Save The Elephino
November 18th, 2007 Mike
Our favorite wildlife blog, Wolf Crossing [here], recently reported that western Great Lakes gray wolves are actually hybrids. The exisiting population, now numbering over 4,000 in Michigan, Minnesota and Wisconsin, are not pure wolves but wolf-coyote crosses, otherwise known as wolfotes.
The western Great Lakes gray wolf was on the Endangered Species List, but last March the US Fish and Wildlife Service delisted the “species” due to the burgeoning number of the predators. Predictably, an odd assortment of enviro groups including the Humane Society of the United States, Help Our Wolves Live, and the Animal Protection Institute filed suit in April [here].
The discovery that the wolves are not wolves threatened to throw a monkey wrench into the gears of the litigation. What is the point of “protecting” hybrids? But the USFWS countered that it knew the wolfotes were hybrids all along. From Wolf Crossing:
Rolf O. Peterson, a wolf ecologist at Michigan Technological University and the leader of the Fish and Wildlife Service’s Eastern Gray Wolf Recovery Team, said it had been known for some time that hybridization between gray wolves and coyotes was happening in the region.
What’s new in this paper,” he said, “is that they found no evidence of hybridization with coyotes in the historic samples — and no pure historic wolves in the current samples.”
Moreover, two “evolutionary biologists” (whatever those hybrids are) reporting in the journal Biology Letters recommended that “these animals should remain protected… while researchers determine the full extent of hybridization with coyotes.”

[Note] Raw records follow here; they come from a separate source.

(* ===== verification/Examples.v ===== *)
(** * A server to evaluate the reconciler on

    An API server that answers from fixed contents, for the instances of the
    theorems on the reconciler: it holds one custom resource, ConfigMaps by
    name and a Deployment, accepts every write, and fails where it is told
    to. *)

From S2P Require Import Prelude.
From S2P Require Import GoStrings.
From S2P Require Import K8s.
From S2P Require Import Api.
From S2P Require Import Externals.
From S2P Require Import MetaInfo.
From S2P Require Import BackstageDeployment.
From S2P Require Import ExternalConfig.
From S2P Require Import InitTheorems.
From S2P Require Import Client.
From S2P Require Import Preprocess.
From stdpp Require Import options.

#[local] Existing Instances MapOrder_asc example_init_scheme example_init_os.

Record Contents := mkContents {
  ct_Backstage : option api.Backstage;
  ct_ConfigMaps : gmap string ConfigMap;
  ct_Deployment : option Deployment;
  (** whether a write of an object of the workload fails *)
  ct_fails : KObject → option error
}.

Definition example_NotFound : error := StatusError ReasonNotFound "not found".

Definition found {A} (x : option A) : outcome A :=
  match x with Some a => Ok a | None => Err example_NotFound end.

Definition write (f : option error) {A} (a : A) : outcome A :=
  match f with Some e => Err e | None => Ok a end.

Definition example_server (c : Contents) : APIServer := {|
  respond _ r :=
    match r return outcome (Reply r) with
    | Get k _ n =>
        match k return outcome (Typed k) with
        | BackstageKind => found (ct_Backstage c)
        | ConfigMapKind => found (ct_ConfigMaps c !! n)
        | DeploymentKind => found (ct_Deployment c)
        | _ => Err example_NotFound
        end
    | Update _ o => Ok o
    | Create o => write (ct_fails c o) ()
    | Patch o => write (ct_fails c o) (objectType o)
    | PatchMonitor _ => Ok ()
    | PatchUnstructured _ => Ok ()
    | UpdateStatus _ => Ok ()
    end
|}.

Definition example_sha : Sha256 := {| sha256hex s := s |}.
Definition example_retries : RetryPolicy := {| retries := 4 |}.
Definition example_nested : NestedStrings := {| NestedString _ _ := Ok None |}.

(** A custom resource with one application configuration, and the ConfigMap it
    refers to, with the marks of the operator *)
Definition example_bs_config : api.Backstage :=
  api.mkBackstage (api.bs_Meta example_bs)
    (api.mkBackstageSpec (Some (api.mkApplication
        (Some (api.mkAppConfig "" [api.mkFileObjectRef "cfg" "" "" []])) "" None None None))
      None None (api.mkMonitoring false) None None) (api.Status example_bs).

Definition example_cfg : ConfigMap :=
  emptyConfigMap <| cm_Meta := mkObjectMeta "cfg" "ns" (Some {[ExtConfigSyncLabel := "true"]}) (Some {[BackstageNameAnnotation := "bs"]}) [] |>
    <| cm_Data := Some {["app-config.yaml" := "app:"]} |>.

Definition example_contents : Contents := mkContents (Some example_bs_config) {["cfg" := example_cfg]}
  (Some (example_deployment <| d_ReadyReplicas := 1%Z |>)) (λ _, None).

Definition example_ingress : Unstructured := ("" : string).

In other words, the fact (well-known to the USFWS but now publicly revealed) that the wolves are not wolves is a reason to relist them (as wolfotes, we suppose). This thinking is in line with the Mexican Gray Wolf program, also run by the USFWS, in which the animals are actually wolf-dog hybrids, or wolfogs. This fact is also well-known to insiders.
In stark contrast, the sparred owl has been utterly ignored. The sparred (or botted) owl is a cross between a spotted owl and a barred owl. The latest USFWS plan calls for blasting barred owls with shotguns to “protect” spotted owls [here]. But those birds are the same species, or close to it, and they are known to interbreed. The USFWS makes no mention of sparred (or botted) owls in their owl blasting plan, and there is every likelihood that sparred owls will be blasted by shotgun-toting “biologists” because nobody can tell the difference between any of the “species.”

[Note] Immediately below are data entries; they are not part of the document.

(** Every step settles. *)
Lemma settles_appConfig st r : settled_configmap (api.for_Name r) →
  (addToWatch r = true → needsMark (cm_Meta (cms (api.for_Name r))) = false) →
  settles (addAppConfigRef b ns st r) (stepAppConfig st r) [Get ConfigMapKind ns (api.for_Name r)].
Proof.
  intros Hs Hm. pose proof (settles_addConfigMap _ (addToWatch r) (λ cm ec, ec <| AppConfigKeys ::= insert (api.for_Name r) (SortedKeys (cm_Data cm)) |>) st Hs Hm).
  unfold stepAppConfig, addAppConfigRef. by destruct (addToWatch r).
Qed.

Lemma settles_configMapFile st r : settled_configmap (api.for_Name r) →
  (addToWatch r = true → needsMark (cm_Meta (cms (api.for_Name r))) = false) →
  settles (addConfigMapFileRef b ns st r) (stepConfigMapFile st r) [Get ConfigMapKind ns (api.for_Name r)].
Proof.
  intros Hs Hm. pose proof (settles_addConfigMap _ (addToWatch r) (λ cm ec, ec <| ExtraFileConfigMapKeys ::= insert (api.for_Name r) (NewDataObjectKeys (cm_Data cm) (cm_BinaryData cm)) |>) st Hs Hm).
  unfold stepConfigMapFile, addConfigMapFileRef. by destruct (addToWatch r).
Qed.

Lemma settles_secretFile st r : settled_secret (api.for_Name r) →
  (addToWatch r = true → needsMark (sec_Meta (secs (api.for_Name r))) = false) →
  settles (addSecretFileRef b ns st r) (stepSecretFile st r) [Get SecretKind ns (api.for_Name r)].
Proof.
  intros Hs Hm. pose proof (settles_addSecret _ (addToWatch r) (λ s ec, ec <| ExtraFileSecretKeys ::= insert (api.for_Name r) (NewDataObjectKeys (sec_StringData s) (sec_Data s)) |>) st Hs Hm).
  unfold stepSecretFile, addSecretFileRef. by destruct (addToWatch r).
Qed.

Lemma settles_configMapEnv st r : settled_configmap (api.eor_Name r) →
  needsMark (cm_Meta (cms (api.eor_Name r))) = false →
  settles (addConfigMapEnvRef b ns st r) (stepConfigMapEnv st r) [Get ConfigMapKind ns (api.eor_Name r)].
Proof. intros Hs Hm. exact (settles_addConfigMap _ true _ st Hs (λ _, Hm)). Qed.

Lemma settles_secretEnv st r : settled_secret (api.eor_Name r) →
  needsMark (sec_Meta (secs (api.eor_Name r))) = false →
  settles (addSecretEnvRef b ns st r) (stepSecretEnv st r) [Get SecretKind ns (api.eor_Name r)].
Proof. intros Hs Hm. exact (settles_addSecret _ true _ st Hs (λ _, Hm)). Qed.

This is wrong (in many respects). If wolfotes and wolfogs are to be “protected,” then sparred (or botted) owls should be, too.
And why stop there? What about beefalos? It seems highly unevolutionary, biologically speaking, as well as inhumane, to sell beefalo meat in grocery stores right next to the salmon, for instance. Shouldn’t beefalos be allowed to roam free and commune with Mother Nature, freaks of nature though they might be?
And what about ligers, zebronkeys, and jackalopes? This old world is big enough for all God’s creatures, isn’t it?
We want our favorite hybrid listed: that rare cross and the answer to nearly every question that can be asked, the elephino.
With some apprehension, because we know we will regret it, we invite your suggestions as to which hybrids you would like to see added to the Endangered Species List. Warning: creative suggestions will be posted, but not the juvenile ones.